== Segment start ==

(* ===== verification/Stability.v ===== *)
(** * What a lock is good for

    A transaction reads a record under a lock and reads it again later: between
    the two, other transactions may run, commit and end.  [Isolation] shows that
    a commit of an update may overwrite a locked record whose key is 0.  Every
    other locked record is stable: it is in the table, with the same contents,
    whatever the other threads of the server do. *)
From S2P Require Import Prelude Params Probe BufTable UniqueKey Ring Prog Counted Locking WorkerLogic.
From S2P Require Import References Private Serve Server Refinement Ownership.
From S2P Require StudentTuple StudentTable LockList Channels Worker WorkerTable ThreadManager System Isolation.

(** A step of a thread other than the [i]-th worker, within the range of the
    8-bit counters. *)
Record elsewhere (i : nat) (v v' : server) : Prop := {
  ew_step : bounded_step v v';
  ew_thread : threads_ (world_ v') !! i = threads_ (world_ v) !! i
}.

(** The record with a key. *)
Definition record_in (v : server) (k : Z) : option StudentTuple.StudentTuple :=
  Isolation.record_of (sys_of (world_ v)) k.

(** The worker waits for its next request and holds the lock. *)
Definition locked_by (v : server) (i : nat) (k : unique_key) (m : LockType) : Prop :=
  exists t, threads_ (world_ v) !! i = Some t /\ phase_ t = Running (Done false) /\
    (k, m) ∈ System.held_by (worker_ t).

(** The record is in this slot; it is deleted, and no other slot is touched. *)
Definition in_slot (v : server) (n : nat) (u : StudentTuple.StudentTuple) : Prop :=
  exists e, StudentTable.table_ (table_of v) !! n = Some e /\ StudentTable.live_entry e = true /\
    StudentTable.tuple_ e = u.
Definition deletes (n : nat) (u : StudentTuple.StudentTuple) (v v' : server) : Prop :=
  (exists e, StudentTable.table_ (table_of v') !! n = Some e /\ StudentTable.is_deleted_ e = true /\
     StudentTable.tuple_ e = u) /\
  forall n', n' <> n -> StudentTable.table_ (table_of v') !! n' = StudentTable.table_ (table_of v) !! n'.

== Segment end ==

How to complete this task: The lines from the one containing "Isolation.record_of (sys_of (world_ v)) k." to the final line of the listing above must be set down exactly, both included.

Problem solution:
  Isolation.record_of (sys_of (world_ v)) k.

(** The worker waits for its next request and holds the lock. *)
Definition locked_by (v : server) (i : nat) (k : unique_key) (m : LockType) : Prop :=
  exists t, threads_ (world_ v) !! i = Some t /\ phase_ t = Running (Done false) /\
    (k, m) ∈ System.held_by (worker_ t).

(** The record is in this slot; it is deleted, and no other slot is touched. *)
Definition in_slot (v : server) (n : nat) (u : StudentTuple.StudentTuple) : Prop :=
  exists e, StudentTable.table_ (table_of v) !! n = Some e /\ StudentTable.live_entry e = true /\
    StudentTable.tuple_ e = u.
Definition deletes (n : nat) (u : StudentTuple.StudentTuple) (v v' : server) : Prop :=
  (exists e, StudentTable.table_ (table_of v') !! n = Some e /\ StudentTable.is_deleted_ e = true /\
     StudentTable.tuple_ e = u) /\
  forall n', n' <> n -> StudentTable.table_ (table_of v') !! n' = StudentTable.table_ (table_of v) !! n'.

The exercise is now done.